Training from a Better Start Point: Active Self-Semi-Supervised Learning for Few Labeled Samples

Ziting Wen, Oscar Pizarro, Stefan Williams

Training with fewer annotations is a key issue for applying deep models to various practical domains. To date, semi-supervised learning has achieved great success in training with few annotations. However, confirmation bias increases dramatically as the number of annotations decreases making it difficult to continue reducing the number of annotations. Based on the observation that the quality of pseudo-labels early in semi-supervised training plays an important role in mitigating confirmation bias, in this paper we propose an active self-semi-supervised learning (AS3L) framework. AS3L bootstraps semi-supervised models with prior pseudo-labels (PPL), where PPL is obtained by label propagation over self-supervised features. We illustrate that the accuracy of PPL is not only affected by the quality of features, but also by the selection of the labeled samples.

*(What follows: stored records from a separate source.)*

(* ===== verification/Ssh.v ===== *)
(** * internal/ssh: the key pair of a migration

    ssh.go and types.go.  Key generation, PKCS #1 and PEM are the standard
    library's; [ssh.NewPublicKey], [ssh.MarshalAuthorizedKey] and [ssh.Marshal] are
    those of golang.org/x/crypto/ssh: all are parameters.  What is modelled in full
    is the OpenSSH container that [marshalED25519PrivateKey] builds by hand around
    an ed25519 key.  Bytes are the characters of a string. *)
From S2P Require Import Prelude GoStrings.
From stdpp Require Import options.
Local Open Scope Z_scope.

Definition byte_of (z : Z) : ascii := ascii_of_N (Z.to_N (z mod 256)).

(** ** The structs handed to [ssh.Marshal], as their fields in order *)

Inductive field : Type :=
  | Uint32 (z : Z)
  | Bytes (s : string)      (* a string or a []byte *)
  | Rest (s : string).      (* a []byte tagged ssh:"rest" *)

Record ed25519message : Type := mkMessage {
  CipherName : string; KdfName : string; KdfOpts : string; NumKeys : Z; PubKey : string; PrivKeyBlock : string
}.
Definition message_fields (m : ed25519message) : list field :=
  [Bytes (CipherName m); Bytes (KdfName m); Bytes (KdfOpts m); Uint32 (NumKeys m); Bytes (PubKey m); Bytes (PrivKeyBlock m)].

Record ed25519pk1 : Type := mkPk1 {
  Check1 : Z; Check2 : Z; Keytype : string; Pub : string; Priv : string; Comment : string; Pad : string
}.
Definition pk1_fields (p : ed25519pk1) : list field :=
  [Uint32 (Check1 p); Uint32 (Check2 p); Bytes (Keytype p); Bytes (Pub p); Bytes (Priv p); Bytes (Comment p); Rest (Pad p)].

Definition KeyAlgoED25519 : string := "ssh-ed25519".
Definition zero : string := String (byte_of 0) "".

(** [pk1.Pad[i] = byte(i + 1)] for the first [n] indices. *)
Definition padding (n : Z) : string :=
  String.string_of_list_ascii ((fun i => byte_of (Z.of_nat i + 1)) <$> seq 0 (Z.to_nat n)).

(** [key.Public()]: an ed25519 private key ends in the public one. *)
Definition Public (key : string) : string := String.substring 32 32 key.

Section Marshal.
Context (Marshal : list field -> string).

Definition marshalED25519PrivateKey (rnd : result Z) (key : string) : result string :=
  let magic := "openssh-key-v1" +:+ zero in
  match rnd with
  | Err e => Err (Errorf "failed to generate random number: %w" [AWrap e])
  | Ok rnd =>
      let check := rnd mod 2 ^ 32 in
      let pubKey := Public key in
      let pk1 := mkPk1 check check KeyAlgoED25519 pubKey key "" "" in
      let bs := 8 in
      let blockLen := len (Marshal (pk1_fields pk1)) in
      let padLen := (bs - blockLen mod bs) mod bs in
      let pk1 := mkPk1 check check KeyAlgoED25519 pubKey key "" (padding padLen) in
      let pubkeyFull :=
        String.string_of_list_ascii [byte_of 0; byte_of 0; byte_of 0; byte_of 11] +:+ KeyAlgoED25519
        +:+ String.string_of_list_ascii [byte_of 0; byte_of 0; byte_of 0; byte_of 32] +:+ pubKey in
      Ok (magic +:+ Marshal (message_fields (mkMessage "none" "none" "" 1 pubkeyFull (Marshal (pk1_fields pk1)))))
  end.

(** ** [CreateSSHKeyPair] *)

Section Create.
Context {RSAKey PublicKey : Type}.
Context (GenerateRSA : Z -> result RSAKey) (GenerateEd25519 : result (string * string)).
Context (random : result Z).                             (* [rand.Int] *)
Context (MarshalPKCS1 : RSAKey -> string) (pem_Encode : string -> string -> result string).
Context (NewPublicKey : RSAKey + string -> result PublicKey) (MarshalAuthorizedKey : option PublicKey -> string).

Definition rsaKeyLengthBits : Z := 2048.

Definition createSSHRSAKeyPair : result (string * string) :=
  privateKey ← wrap_err "failed to generate rsa key pair: %w" (GenerateRSA rsaKeyLengthBits);
  privKey ← wrap_err "failed to encode private key: %w" (pem_Encode "RSA PRIVATE KEY" (MarshalPKCS1 privateKey));
  pub ← wrap_err "failed to generate public key: %w" (NewPublicKey (inl privateKey));
  Ok (MarshalAuthorizedKey (Some pub), privKey).

(** The error of [NewPublicKey] is ignored here, and the key is nil with it. *)
Definition createSSHEd25519KeyPair : result (string * string) :=
  keys ← wrap_err "failed to generate ed25519 key pair: %w" GenerateEd25519;
  let '(pubKey, privateKey) := keys in
  ed25519PrivateKey ← marshalED25519PrivateKey random privateKey;
  privKey ← wrap_err "failed to encode private key: %w" (pem_Encode "OPENSSH PRIVATE KEY" ed25519PrivateKey);
  let pub := match NewPublicKey (inr pubKey) with Ok pub => Some pub | Err _ => None end in
  Ok (MarshalAuthorizedKey pub, privKey).

Definition rsaKeyAlgorithm : string := "rsa".
Definition ed25519KeyAlgorithm : string := "ed25519".

Definition CreateSSHKeyPair (keyAlgorithm : string) : result (string * string) :=
  if decide (keyAlgorithm = rsaKeyAlgorithm) then createSSHRSAKeyPair
  else if decide (keyAlgorithm = ed25519KeyAlgorithm) then createSSHEd25519KeyPair
  else Err (Errorf "unsupported key algorithm: %s" [AStr keyAlgorithm]).
End Create.

End Marshal.

(** ** Specification: the wire format, and a reader of the container *)

(** RFC 4251, section 5, as [ssh.Marshal] documents it. *)
Definition uint32 (z : Z) : string :=
  String.string_of_list_ascii [byte_of (z / 2 ^ 24); byte_of (z / 2 ^ 16); byte_of (z / 2 ^ 8); byte_of z].
Definition wire (f : field) : string :=
  match f with Uint32 z => uint32 z | Bytes s => uint32 (len s) +:+ s | Rest s => s end.
Definition wire_format (fs : list field) : string := String.concat "" (wire <$> fs).

(** A reader takes what it read off the text. *)
Definition reader (A : Type) : Type := string -> option (A * string).

Definition read_uint32 : reader Z := fun s =>
  match s with
  | String a (String b (String c (String d s))) => Some (byte a * 2 ^ 24 + byte b * 2 ^ 16 + byte c * 2 ^ 8 + byte d, s)
  | _ => None
  end.

Fixpoint take_bytes (n : nat) (s : string) : option (string * string) :=
  match n, s with
  | O, s => Some ("", s)
  | S n, String a s => match take_bytes n s with Some (t, s) => Some (String a t, s) | None => None end
  | S _, EmptyString => None
  end.

Definition read_bytes : reader string := fun s =>
  '(n, s) ← read_uint32 s; take_bytes (Z.to_nat n) s.

(** The private half: two equal checks, the type, both keys, a comment, and the
    padding 1, 2, 3, ... that fills the block up to a multiple of eight. *)
Definition read_private (block : string) : option (string * string) :=
  '(check1, s) ← read_uint32 block;
  '(check2, s) ← read_uint32 s;
  '(keytype, s) ← read_bytes s;
  '(pub, s) ← read_bytes s;
  '(priv, s) ← read_bytes s;
  '(comment, pad) ← read_bytes s;
  if bool_decide (check1 = check2) && bool_decide (keytype = KeyAlgoED25519) && bool_decide (len block mod 8 = 0)
     && bool_decide (len pad < 8) && bool_decide (pad = padding (len pad))
  then Some (pub, priv) else None.

(** PROTOCOL.key of OpenSSH, for an unencrypted ed25519 key. *)
Definition read_key (s : string) : option (string * string) :=
  '(magic, s) ← take_bytes 15 s;
  '(cipher, s) ← read_bytes s;
  '(kdf, s) ← read_bytes s;
  '(opts, s) ← read_bytes s;
  '(keys, s) ← read_uint32 s;
  '(blob, s) ← read_bytes s;
  '(block, s) ← read_bytes s;
  '(blob_type, blob_rest) ← read_bytes blob;
  '(blob_key, blob_end) ← read_bytes blob_rest;
  '(pub, priv) ← read_private block;
  if bool_decide (magic = "openssh-key-v1" +:+ zero) && bool_decide (cipher = "none") && bool_decide (kdf = "none")
     && bool_decide (opts = "") && bool_decide (keys = 1) && bool_decide (s = "")
     && bool_decide (blob_type = KeyAlgoED25519) && bool_decide (blob_key = pub) && bool_decide (blob_end = "")
  then Some (pub, priv) else None.

(** ** Lemmas *)

Lemma byte_byte_of z : byte (byte_of z) = z mod 256.
Proof.
  unfold byte, byte_of. rewrite N_ascii_embedding; [rewrite Z2N.id; [done|]|]; pose proof (Z.mod_pos_bound z 256); lia.
Qed.

Lemma read_uint32_wire z s : 0 <= z < 2 ^ 32 -> read_uint32 (wire (Uint32 z) +:+ s) = Some (z, s).
Proof.
  intros Hz. cbn [wire uint32 String.string_of_list_ascii String.append read_uint32]. unfold uint32. cbn. do 2 f_equal.
  rewrite !byte_byte_of. change (2 ^ 24) with 16777216. change (2 ^ 16) with 65536. change (2 ^ 8) with 256.
  change (2 ^ 32) with 4294967296 in Hz. Z.to_euclidean_division_equations. lia.
Qed.

Lemma take_bytes_app s t : take_bytes (String.length s) (s +:+ t) = Some (s, t).
Proof. induction s as [|a s IH]; [done|]. cbn. by rewrite IH. Qed.

Lemma read_bytes_wire s t : len s < 2 ^ 32 -> read_bytes (wire (Bytes s) +:+ t) = Some (s, t).
Proof.
  intros Hs. unfold read_bytes. cbn [wire]. rewrite app_assoc_str. change (uint32 (len s)) with (wire (Uint32 (len s))). rewrite read_uint32_wire by (unfold len in *; lia).
  cbn. unfold len. by rewrite Nat2Z.id, take_bytes_app.
Qed.

Lemma wire_cons f fs : wire_format (f :: fs) = wire f +:+ wire_format fs.
Proof. unfold wire_format. destruct fs as [|g fs]; cbn; [by rewrite app_nil_r_str|done]. Qed.

Lemma len_uint32 z : len (uint32 z) = 4.
Proof. done. Qed.

Lemma len_padding n : 0 <= n -> len (padding n) = n.
Proof.
  intros Hn. unfold len, padding. assert (forall l, String.length (String.string_of_list_ascii l) = length l) as H
    by (induction l; cbn; congruence).
  rewrite H, length_fmap, length_seq. lia.
Qed.

Lemma pk1_length check pub key pad :
  len (wire_format (pk1_fields (mkPk1 check check KeyAlgoED25519 pub key "" pad))) = 35 + len pub + len key + len pad.
Proof.
  unfold pk1_fields. cbn [Check1 Check2 Keytype Pub Priv Comment Pad]. rewrite !wire_cons. cbn [wire].
  rewrite !len_app, !len_uint32. change (len KeyAlgoED25519) with 11. change (len "") with 0.
  change (len (wire_format [])) with 0. lia.
Qed.

Lemma read_private_wire check pub key :
  0 <= check < 2 ^ 32 -> len pub < 2 ^ 32 -> len key < 2 ^ 32 ->
  let padLen := (8 - (35 + len pub + len key) mod 8) mod 8 in
  read_private (wire_format (pk1_fields (mkPk1 check check KeyAlgoED25519 pub key "" (padding padLen)))) = Some (pub, key).
Proof.
  intros Hc Hp Hk padLen. assert (0 <= padLen < 8) as Hpad by (apply Z.mod_pos_bound; lia).
  unfold read_private. rewrite pk1_length, len_padding by lia.
  unfold pk1_fields. cbn [Check1 Check2 Keytype Pub Priv Comment Pad]. rewrite !wire_cons.
  do 2 (rewrite read_uint32_wire by done; cbn [mbind option_bind]).
  do 4 (rewrite read_bytes_wire by done; cbn [mbind option_bind]).
  change (wire (Rest (padding padLen)) +:+ wire_format []) with (padding padLen +:+ "").
  rewrite app_nil_r_str, len_padding by lia. rewrite !bool_decide_eq_true_2; [done|done|lia| |done|done].
  unfold padLen. Z.to_euclidean_division_equations. lia.
Qed.

Lemma read_key_wire magic pub key block :
  magic = "openssh-key-v1" +:+ zero -> len pub < 2 ^ 31 -> len block < 2 ^ 32 -> read_private block = Some (pub, key) ->
  read_key (magic +:+ wire_format (message_fields
    (mkMessage "none" "none" "" 1 (wire_format [Bytes KeyAlgoED25519; Bytes pub]) block))) = Some (pub, key).
Proof.
  intros -> Hp Hb Hr. assert (len (wire_format [Bytes KeyAlgoED25519; Bytes pub]) < 2 ^ 32) as Hl.
  { rewrite !wire_cons. cbn [wire]. rewrite !len_app, !len_uint32. change (len KeyAlgoED25519) with 11.
    change (len (wire_format [])) with 0. lia. }
  unfold read_key. change 15%nat with (String.length ("openssh-key-v1" +:+ zero)). rewrite take_bytes_app. cbn [mbind option_bind].
  unfold message_fields. cbn [CipherName KdfName KdfOpts NumKeys PubKey PrivKeyBlock].
  rewrite (wire_cons (Bytes "none")), (wire_cons (Bytes "none")), (wire_cons (Bytes "")), (wire_cons (Uint32 1)).
  rewrite (wire_cons (Bytes (wire_format _))), (wire_cons (Bytes block)).
  do 3 (rewrite read_bytes_wire by done; cbn [mbind option_bind]).
  rewrite read_uint32_wire by done. cbn [mbind option_bind].
  do 2 (rewrite read_bytes_wire by done; cbn [mbind option_bind]).
  rewrite !wire_cons. do 2 (rewrite read_bytes_wire by (done || lia); cbn [mbind option_bind]).
  rewrite Hr. cbn [mbind option_bind]. by rewrite !bool_decide_eq_true_2.
Qed.

Lemma length_substring n m s : (n + m <= String.length s)%nat -> String.length (String.substring n m s) = m.
Proof.
  revert n m. induction s as [|a s IH]; intros [|n] [|m] H; cbn in *; try done; try lia.
  - f_equal. apply (IH 0%nat m). lia.
  - apply (IH n 0%nat). lia.
  - apply (IH n (S m)). lia.
Qed.

Lemma len_Public key : len key = 64 -> len (Public key) = 32.
Proof. unfold len, Public. intros H. rewrite length_substring; lia. Qed.

(** * The properties *)

(** C24: the private key the mover is given can be read.  For an ed25519 key the
    container built by hand is one that a reader of OpenSSH's format for
    unencrypted keys accepts, and it reads back the public and the private key that
    went in: the lengths written as constants are those of what follows them, the
    two checks agree, and the padding fills the block up to a multiple of eight. *)
Theorem private_key_readable (Marshal : list field -> string) (rnd : Z) (key : string) :
  (forall fs, Marshal fs = wire_format fs) -> len key = 64 ->
  exists out, marshalED25519PrivateKey Marshal (Ok rnd) key = Ok out /\ read_key out = Some (Public key, key).
Proof.
  intros HM Hk. assert (len (Public key) = 32) as Hp by (by apply len_Public).
  unfold marshalED25519PrivateKey. cbv zeta. eexists. split; [done|]. rewrite !HM, pk1_length.
  change (len "") with 0. rewrite Z.add_0_r.
  match goal with |- context [mkMessage _ _ _ _ ?b _] =>
    assert (b = wire_format [Bytes KeyAlgoED25519; Bytes (Public key)]) as -> end.
  { rewrite !wire_cons. cbn [wire]. rewrite Hp. change (wire_format []) with "". by rewrite app_nil_r_str, !app_assoc_str. }
  assert (0 <= rnd mod 2 ^ 32 < 2 ^ 32) as Hc by (apply Z.mod_pos_bound; done).
  apply read_key_wire; [done|lia| |].
  - rewrite pk1_length, len_padding by (apply Z.mod_pos_bound; lia). by rewrite Hp, Hk.
  - apply read_private_wire; [done|lia|lia].
Qed.

(** A seed and a public key, the bytes of each all equal. *)
Definition sample_key : string := String.string_of_list_ascii (replicate 32 "s"%char ++ replicate 32 "p"%char).

Lemma private_key_readable_witness :
  exists out, marshalED25519PrivateKey wire_format (Ok 7) sample_key = Ok out /\
              read_key out = Some (Public sample_key, sample_key).
Proof. apply (private_key_readable wire_format 7); [intros fs; reflexivity|reflexivity]. Defined.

We develop active learning and label propagation strategies to obtain better PPL. Consequently, our framework can significantly improve the performance of models in the case of few annotations while reducing the training time. Experiments on four semi-supervised learning benchmarks demonstrate the effectiveness of the proposed methods. Our method outperforms the baseline method by an average of 7\% on the four datasets and outperforms the baseline method in accuracy while taking about 1/3 of the training time.

Submitted: Mar 9, 2022